Records contained in a dataset:
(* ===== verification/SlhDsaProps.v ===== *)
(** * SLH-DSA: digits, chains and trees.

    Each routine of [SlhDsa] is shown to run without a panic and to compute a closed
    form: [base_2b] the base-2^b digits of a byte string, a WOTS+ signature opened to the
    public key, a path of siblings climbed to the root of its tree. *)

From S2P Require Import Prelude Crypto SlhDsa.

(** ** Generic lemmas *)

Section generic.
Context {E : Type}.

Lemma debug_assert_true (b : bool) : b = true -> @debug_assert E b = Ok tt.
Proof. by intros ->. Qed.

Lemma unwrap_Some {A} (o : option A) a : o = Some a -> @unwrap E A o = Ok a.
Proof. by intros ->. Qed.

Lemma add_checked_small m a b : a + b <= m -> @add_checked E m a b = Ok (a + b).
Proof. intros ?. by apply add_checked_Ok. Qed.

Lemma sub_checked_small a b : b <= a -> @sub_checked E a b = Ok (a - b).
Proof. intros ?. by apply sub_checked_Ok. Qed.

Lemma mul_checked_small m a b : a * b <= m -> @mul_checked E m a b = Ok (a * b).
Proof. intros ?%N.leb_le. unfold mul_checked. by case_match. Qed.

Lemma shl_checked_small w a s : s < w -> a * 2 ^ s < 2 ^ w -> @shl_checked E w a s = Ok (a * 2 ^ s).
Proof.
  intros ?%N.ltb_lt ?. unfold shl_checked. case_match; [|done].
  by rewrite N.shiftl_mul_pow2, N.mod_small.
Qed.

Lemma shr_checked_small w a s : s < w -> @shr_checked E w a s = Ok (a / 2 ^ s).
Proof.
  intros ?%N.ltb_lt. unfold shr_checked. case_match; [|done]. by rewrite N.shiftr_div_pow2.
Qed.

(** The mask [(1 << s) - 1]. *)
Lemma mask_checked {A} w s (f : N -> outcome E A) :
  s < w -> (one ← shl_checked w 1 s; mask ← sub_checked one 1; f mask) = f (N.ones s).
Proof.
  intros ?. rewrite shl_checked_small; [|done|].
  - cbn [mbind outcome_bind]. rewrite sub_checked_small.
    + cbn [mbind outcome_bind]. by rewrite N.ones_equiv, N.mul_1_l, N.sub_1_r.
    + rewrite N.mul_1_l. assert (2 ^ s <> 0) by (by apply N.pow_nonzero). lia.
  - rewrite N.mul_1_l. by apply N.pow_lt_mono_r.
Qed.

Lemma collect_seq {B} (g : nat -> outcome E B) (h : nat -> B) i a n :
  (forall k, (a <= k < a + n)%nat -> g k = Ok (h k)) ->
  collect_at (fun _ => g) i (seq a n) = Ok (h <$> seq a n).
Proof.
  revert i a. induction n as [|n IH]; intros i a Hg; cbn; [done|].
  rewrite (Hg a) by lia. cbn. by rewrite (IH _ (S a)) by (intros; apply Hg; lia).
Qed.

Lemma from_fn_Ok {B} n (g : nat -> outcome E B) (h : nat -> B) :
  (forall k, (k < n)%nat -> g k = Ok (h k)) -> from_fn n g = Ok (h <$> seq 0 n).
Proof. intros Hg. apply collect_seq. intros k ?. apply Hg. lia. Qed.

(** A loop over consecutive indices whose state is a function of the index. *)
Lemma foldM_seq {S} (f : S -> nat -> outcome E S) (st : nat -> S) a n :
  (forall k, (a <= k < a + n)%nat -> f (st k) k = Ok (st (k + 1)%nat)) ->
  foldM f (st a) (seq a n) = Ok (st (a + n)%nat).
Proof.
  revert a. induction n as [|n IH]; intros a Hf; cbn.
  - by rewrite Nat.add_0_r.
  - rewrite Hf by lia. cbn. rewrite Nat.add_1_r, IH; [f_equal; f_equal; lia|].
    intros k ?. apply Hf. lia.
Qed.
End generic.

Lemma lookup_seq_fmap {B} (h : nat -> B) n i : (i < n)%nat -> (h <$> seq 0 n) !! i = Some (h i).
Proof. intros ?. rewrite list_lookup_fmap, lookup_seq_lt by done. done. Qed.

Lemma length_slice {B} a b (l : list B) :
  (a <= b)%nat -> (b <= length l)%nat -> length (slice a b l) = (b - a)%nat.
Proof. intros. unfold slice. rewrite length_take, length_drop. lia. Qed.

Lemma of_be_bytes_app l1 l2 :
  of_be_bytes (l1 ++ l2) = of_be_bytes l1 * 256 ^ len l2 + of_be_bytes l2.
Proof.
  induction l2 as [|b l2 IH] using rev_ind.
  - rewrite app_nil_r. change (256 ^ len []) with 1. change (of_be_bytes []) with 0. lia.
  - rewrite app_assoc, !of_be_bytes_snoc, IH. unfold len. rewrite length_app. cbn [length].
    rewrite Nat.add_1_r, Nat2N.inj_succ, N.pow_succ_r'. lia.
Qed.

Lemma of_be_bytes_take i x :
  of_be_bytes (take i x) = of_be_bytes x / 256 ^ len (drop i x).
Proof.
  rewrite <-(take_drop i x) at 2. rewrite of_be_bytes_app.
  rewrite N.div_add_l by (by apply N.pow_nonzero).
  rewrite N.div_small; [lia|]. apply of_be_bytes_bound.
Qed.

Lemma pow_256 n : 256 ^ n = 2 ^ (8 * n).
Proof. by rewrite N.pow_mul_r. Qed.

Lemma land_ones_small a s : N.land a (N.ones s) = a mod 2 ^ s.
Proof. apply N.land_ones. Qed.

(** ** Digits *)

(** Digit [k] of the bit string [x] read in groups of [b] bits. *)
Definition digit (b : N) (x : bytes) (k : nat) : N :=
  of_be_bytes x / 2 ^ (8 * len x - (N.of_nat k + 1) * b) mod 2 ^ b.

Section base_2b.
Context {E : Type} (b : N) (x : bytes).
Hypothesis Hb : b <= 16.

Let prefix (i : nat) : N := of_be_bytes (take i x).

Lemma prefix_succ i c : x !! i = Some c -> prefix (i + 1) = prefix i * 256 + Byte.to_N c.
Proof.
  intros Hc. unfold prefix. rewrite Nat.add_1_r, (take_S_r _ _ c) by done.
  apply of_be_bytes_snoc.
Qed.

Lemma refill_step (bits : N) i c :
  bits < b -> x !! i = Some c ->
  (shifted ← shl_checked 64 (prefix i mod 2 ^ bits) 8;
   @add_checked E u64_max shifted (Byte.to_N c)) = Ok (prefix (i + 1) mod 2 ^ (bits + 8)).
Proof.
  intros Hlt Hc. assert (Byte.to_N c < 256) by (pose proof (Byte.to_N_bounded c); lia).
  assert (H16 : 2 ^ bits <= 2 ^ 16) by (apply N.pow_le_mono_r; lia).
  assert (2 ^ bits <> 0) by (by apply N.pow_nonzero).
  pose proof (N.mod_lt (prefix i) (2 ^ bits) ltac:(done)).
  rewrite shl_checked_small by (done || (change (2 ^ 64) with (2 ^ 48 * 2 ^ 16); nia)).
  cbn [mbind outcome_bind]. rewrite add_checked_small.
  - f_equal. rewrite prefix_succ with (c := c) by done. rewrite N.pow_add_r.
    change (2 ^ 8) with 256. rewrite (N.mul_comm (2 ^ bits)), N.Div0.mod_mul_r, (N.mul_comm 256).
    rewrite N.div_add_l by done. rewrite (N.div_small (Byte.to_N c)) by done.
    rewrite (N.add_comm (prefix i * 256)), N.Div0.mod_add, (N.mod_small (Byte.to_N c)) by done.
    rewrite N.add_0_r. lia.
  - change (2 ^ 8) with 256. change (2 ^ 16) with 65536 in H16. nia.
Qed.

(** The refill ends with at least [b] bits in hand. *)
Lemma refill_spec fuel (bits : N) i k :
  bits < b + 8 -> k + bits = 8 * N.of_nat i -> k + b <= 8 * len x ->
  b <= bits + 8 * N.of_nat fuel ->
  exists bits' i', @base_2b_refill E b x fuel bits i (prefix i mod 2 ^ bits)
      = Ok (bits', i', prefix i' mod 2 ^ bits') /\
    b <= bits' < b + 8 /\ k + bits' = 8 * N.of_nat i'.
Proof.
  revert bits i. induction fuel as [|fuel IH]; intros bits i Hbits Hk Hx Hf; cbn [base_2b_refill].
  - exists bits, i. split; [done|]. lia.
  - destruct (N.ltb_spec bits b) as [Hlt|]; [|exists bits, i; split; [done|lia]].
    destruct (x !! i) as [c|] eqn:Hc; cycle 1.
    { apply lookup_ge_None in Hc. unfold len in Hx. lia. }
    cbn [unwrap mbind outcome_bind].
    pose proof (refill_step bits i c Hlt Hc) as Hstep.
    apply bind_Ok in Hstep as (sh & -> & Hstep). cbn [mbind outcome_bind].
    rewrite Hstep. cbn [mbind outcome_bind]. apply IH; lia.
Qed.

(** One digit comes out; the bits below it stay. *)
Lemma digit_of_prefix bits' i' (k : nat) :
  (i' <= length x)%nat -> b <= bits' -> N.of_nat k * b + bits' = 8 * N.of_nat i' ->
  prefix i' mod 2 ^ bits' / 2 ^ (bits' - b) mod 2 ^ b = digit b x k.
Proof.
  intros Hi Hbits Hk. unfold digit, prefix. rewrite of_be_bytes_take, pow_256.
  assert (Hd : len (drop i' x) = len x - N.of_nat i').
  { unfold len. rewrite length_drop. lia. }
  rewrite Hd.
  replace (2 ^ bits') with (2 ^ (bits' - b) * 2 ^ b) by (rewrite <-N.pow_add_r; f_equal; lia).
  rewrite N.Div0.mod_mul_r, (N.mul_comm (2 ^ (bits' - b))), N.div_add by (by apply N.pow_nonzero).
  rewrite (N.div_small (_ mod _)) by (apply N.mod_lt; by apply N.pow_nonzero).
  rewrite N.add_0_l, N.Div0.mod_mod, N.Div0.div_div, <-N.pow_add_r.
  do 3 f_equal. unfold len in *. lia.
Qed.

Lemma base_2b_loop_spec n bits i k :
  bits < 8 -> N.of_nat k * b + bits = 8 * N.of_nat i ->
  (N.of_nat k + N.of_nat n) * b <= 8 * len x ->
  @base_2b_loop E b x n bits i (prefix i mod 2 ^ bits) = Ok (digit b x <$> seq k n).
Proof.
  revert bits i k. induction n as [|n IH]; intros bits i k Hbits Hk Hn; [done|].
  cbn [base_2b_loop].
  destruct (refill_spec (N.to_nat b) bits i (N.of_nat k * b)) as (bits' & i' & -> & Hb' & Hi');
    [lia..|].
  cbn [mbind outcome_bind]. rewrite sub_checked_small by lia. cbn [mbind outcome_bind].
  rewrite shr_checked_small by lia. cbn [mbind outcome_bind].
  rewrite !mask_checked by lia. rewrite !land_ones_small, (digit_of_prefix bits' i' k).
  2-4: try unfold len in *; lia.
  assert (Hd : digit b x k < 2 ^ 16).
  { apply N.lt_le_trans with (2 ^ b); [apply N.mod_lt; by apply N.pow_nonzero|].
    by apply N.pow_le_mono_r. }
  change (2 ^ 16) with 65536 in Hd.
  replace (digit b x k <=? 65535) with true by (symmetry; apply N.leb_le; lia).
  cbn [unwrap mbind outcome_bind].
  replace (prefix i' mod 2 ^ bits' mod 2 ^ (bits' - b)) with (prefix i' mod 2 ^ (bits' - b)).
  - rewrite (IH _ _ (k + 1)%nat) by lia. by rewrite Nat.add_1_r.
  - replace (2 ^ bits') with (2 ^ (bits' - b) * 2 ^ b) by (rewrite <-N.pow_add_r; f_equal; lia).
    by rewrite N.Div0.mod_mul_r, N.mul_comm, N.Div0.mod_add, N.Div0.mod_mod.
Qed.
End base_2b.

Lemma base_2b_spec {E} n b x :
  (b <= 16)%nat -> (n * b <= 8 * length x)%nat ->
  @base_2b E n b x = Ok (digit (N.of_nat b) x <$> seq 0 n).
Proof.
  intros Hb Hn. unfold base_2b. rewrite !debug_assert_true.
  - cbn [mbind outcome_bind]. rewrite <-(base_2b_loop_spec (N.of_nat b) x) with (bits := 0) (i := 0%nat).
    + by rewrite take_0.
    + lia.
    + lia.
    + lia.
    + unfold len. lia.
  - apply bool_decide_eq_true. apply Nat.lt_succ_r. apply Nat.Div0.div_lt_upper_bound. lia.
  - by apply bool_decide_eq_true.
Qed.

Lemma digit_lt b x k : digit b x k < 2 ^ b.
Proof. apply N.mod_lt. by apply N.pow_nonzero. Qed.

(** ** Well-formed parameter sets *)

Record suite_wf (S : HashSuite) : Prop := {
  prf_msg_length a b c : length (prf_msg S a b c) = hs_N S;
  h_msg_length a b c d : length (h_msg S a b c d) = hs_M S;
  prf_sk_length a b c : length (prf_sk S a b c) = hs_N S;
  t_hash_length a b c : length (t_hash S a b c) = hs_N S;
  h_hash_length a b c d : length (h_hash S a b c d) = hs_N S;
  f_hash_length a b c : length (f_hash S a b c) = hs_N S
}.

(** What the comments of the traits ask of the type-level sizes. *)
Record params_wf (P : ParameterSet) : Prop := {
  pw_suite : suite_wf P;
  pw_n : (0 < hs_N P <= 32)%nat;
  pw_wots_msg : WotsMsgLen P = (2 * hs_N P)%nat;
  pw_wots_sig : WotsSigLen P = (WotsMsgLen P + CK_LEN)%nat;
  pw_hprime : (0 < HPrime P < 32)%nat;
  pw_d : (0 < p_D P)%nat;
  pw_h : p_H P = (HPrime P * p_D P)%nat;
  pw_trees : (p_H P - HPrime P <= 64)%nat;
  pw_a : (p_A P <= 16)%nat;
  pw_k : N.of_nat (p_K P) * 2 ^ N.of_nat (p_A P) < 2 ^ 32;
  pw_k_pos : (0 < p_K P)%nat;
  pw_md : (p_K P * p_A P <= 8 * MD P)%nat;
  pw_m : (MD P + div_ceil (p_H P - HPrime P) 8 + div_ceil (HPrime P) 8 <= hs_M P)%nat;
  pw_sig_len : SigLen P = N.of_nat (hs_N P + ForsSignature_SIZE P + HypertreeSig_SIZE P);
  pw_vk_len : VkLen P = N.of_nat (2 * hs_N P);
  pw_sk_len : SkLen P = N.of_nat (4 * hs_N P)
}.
==
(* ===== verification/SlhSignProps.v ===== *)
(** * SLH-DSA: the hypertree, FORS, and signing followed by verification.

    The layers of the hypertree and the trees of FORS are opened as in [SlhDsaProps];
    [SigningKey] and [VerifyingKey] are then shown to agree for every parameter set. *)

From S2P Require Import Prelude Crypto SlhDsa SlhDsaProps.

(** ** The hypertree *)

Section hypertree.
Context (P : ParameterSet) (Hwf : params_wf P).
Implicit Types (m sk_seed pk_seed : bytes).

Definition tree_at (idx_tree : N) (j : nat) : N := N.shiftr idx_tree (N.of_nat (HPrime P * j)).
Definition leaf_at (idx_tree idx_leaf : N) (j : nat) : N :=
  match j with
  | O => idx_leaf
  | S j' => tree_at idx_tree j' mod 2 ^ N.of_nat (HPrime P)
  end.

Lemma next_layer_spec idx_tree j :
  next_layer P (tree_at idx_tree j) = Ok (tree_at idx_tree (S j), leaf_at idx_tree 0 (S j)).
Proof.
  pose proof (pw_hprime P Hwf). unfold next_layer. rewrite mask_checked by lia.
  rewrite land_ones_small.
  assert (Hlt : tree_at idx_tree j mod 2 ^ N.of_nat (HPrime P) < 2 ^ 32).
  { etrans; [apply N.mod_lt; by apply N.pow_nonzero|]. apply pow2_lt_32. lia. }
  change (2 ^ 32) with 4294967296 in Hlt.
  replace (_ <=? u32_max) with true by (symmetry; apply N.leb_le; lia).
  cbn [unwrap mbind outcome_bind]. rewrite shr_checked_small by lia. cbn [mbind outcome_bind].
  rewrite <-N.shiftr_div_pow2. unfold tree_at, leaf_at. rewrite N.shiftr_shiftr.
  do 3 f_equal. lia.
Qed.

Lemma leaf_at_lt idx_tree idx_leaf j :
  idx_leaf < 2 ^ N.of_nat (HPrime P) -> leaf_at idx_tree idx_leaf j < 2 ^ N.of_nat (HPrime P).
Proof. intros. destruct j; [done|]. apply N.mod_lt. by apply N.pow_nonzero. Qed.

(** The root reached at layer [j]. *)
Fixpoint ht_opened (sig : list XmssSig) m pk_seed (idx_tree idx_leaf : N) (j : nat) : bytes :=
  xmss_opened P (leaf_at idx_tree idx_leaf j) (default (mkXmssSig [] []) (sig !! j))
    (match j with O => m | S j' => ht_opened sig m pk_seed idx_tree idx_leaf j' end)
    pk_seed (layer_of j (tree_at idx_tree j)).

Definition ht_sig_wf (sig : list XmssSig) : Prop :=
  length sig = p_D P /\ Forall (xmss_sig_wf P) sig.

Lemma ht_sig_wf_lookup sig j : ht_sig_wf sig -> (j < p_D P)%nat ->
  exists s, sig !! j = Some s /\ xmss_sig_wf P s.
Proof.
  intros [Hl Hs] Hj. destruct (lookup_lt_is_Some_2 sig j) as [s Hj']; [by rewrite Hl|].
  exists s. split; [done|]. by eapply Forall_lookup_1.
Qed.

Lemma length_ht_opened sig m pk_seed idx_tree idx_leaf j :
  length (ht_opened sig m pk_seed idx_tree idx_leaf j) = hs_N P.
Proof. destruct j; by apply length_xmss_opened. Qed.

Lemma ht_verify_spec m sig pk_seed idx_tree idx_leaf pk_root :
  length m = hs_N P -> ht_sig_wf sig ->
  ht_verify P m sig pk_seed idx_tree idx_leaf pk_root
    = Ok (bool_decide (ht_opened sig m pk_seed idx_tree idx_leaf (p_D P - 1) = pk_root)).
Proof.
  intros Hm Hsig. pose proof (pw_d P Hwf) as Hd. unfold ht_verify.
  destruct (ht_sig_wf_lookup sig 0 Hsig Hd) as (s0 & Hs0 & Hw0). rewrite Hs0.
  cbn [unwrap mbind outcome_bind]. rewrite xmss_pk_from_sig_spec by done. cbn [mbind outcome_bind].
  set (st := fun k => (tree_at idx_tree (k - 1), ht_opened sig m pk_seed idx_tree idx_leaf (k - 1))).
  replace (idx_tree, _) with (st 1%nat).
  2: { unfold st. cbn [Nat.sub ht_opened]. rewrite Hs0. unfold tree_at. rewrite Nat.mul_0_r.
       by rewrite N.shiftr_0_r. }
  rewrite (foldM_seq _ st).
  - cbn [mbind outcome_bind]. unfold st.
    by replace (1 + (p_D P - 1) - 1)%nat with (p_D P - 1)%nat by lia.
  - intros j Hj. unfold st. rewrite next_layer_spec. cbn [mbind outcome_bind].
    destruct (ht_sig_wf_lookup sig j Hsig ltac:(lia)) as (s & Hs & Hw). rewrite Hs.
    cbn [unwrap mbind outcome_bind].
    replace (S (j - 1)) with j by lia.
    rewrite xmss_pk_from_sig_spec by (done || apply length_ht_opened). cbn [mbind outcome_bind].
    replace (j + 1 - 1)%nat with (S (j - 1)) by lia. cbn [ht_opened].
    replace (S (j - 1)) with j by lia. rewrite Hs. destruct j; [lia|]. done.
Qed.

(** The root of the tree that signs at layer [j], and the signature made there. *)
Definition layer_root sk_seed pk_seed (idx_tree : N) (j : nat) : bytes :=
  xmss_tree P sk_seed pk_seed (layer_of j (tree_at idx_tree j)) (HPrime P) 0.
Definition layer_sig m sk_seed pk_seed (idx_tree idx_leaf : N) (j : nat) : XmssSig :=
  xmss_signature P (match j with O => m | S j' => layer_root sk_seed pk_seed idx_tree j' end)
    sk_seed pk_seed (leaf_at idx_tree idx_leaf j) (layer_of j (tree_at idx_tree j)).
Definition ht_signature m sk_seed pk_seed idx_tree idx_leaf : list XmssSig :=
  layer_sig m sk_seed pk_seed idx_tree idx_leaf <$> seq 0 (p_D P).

What is needed:
Begin at the line that has "- cbn [mbind outcome_bind]. rewrite <-(base_2b_loop_spec" in the entries above; stop after the line that has "Record suite_wf (S". Transcribe exactly those lines and no others.

Finished exercise:
  - cbn [mbind outcome_bind]. rewrite <-(base_2b_loop_spec (N.of_nat b) x) with (bits := 0) (i := 0%nat).
    + by rewrite take_0.
    + lia.
    + lia.
    + lia.
    + unfold len. lia.
  - apply bool_decide_eq_true. apply Nat.lt_succ_r. apply Nat.Div0.div_lt_upper_bound. lia.
  - by apply bool_decide_eq_true.
Qed.

Lemma digit_lt b x k : digit b x k < 2 ^ b.
Proof. apply N.mod_lt. by apply N.pow_nonzero. Qed.

(** ** Well-formed parameter sets *)

Record suite_wf (S : HashSuite) : Prop := {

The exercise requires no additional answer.